| WHAT THE TASK REQUIRES |
Below are the records. List every line holding the word "dictionary".

| DATASET CONTENT |
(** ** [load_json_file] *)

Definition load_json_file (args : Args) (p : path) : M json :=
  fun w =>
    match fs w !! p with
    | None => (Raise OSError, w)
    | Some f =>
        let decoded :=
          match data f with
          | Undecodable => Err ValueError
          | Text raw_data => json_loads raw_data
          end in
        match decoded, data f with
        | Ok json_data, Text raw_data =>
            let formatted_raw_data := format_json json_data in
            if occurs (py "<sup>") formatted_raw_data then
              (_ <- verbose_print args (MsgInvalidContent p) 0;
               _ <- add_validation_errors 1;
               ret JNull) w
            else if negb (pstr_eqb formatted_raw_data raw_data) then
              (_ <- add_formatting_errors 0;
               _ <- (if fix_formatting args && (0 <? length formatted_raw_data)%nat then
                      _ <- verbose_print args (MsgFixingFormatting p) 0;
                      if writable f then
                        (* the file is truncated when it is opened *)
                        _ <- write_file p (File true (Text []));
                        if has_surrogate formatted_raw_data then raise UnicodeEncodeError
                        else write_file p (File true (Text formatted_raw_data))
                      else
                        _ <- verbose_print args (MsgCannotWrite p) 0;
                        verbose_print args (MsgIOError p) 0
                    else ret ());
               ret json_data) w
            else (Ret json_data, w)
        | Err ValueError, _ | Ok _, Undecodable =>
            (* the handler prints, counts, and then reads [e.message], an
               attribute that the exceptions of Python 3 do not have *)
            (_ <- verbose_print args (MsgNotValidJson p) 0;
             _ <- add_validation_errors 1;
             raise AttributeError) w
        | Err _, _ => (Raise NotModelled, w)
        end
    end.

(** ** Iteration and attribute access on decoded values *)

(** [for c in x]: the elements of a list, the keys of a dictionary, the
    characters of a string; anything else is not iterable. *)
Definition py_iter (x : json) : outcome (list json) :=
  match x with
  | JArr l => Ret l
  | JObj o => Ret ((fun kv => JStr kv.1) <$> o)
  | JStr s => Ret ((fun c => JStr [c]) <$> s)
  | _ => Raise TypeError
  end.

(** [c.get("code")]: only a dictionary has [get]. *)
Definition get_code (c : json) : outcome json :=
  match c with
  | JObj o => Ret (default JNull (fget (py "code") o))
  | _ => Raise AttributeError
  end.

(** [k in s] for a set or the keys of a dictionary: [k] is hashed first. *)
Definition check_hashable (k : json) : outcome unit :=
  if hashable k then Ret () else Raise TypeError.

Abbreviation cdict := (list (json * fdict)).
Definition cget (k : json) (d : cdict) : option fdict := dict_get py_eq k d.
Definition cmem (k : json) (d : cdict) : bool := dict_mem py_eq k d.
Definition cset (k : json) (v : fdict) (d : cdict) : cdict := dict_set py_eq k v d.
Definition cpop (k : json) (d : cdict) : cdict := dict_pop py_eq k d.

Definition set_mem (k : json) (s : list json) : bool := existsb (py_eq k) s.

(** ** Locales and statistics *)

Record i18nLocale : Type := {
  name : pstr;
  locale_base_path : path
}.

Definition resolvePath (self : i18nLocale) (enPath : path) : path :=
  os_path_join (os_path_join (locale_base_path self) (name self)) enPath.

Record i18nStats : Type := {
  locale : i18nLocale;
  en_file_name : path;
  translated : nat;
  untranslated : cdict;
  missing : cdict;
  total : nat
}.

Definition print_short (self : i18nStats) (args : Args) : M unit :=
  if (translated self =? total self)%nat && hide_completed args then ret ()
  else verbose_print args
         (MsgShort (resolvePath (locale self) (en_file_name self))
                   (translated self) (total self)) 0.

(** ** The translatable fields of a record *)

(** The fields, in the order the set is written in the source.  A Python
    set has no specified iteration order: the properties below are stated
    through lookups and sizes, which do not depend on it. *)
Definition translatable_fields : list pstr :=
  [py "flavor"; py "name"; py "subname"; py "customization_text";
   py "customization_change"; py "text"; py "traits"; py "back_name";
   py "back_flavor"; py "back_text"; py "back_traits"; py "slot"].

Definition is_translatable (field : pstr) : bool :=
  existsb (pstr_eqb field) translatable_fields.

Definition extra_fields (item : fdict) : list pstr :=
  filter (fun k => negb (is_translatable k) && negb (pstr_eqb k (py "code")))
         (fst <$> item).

| RESULT FOR THIS TASK |
(** [for c in x]: the elements of a list, the keys of a dictionary, the
(** [c.get("code")]: only a dictionary has [get]. *)
(** [k in s] for a set or the keys of a dictionary: [k] is hashed first. *)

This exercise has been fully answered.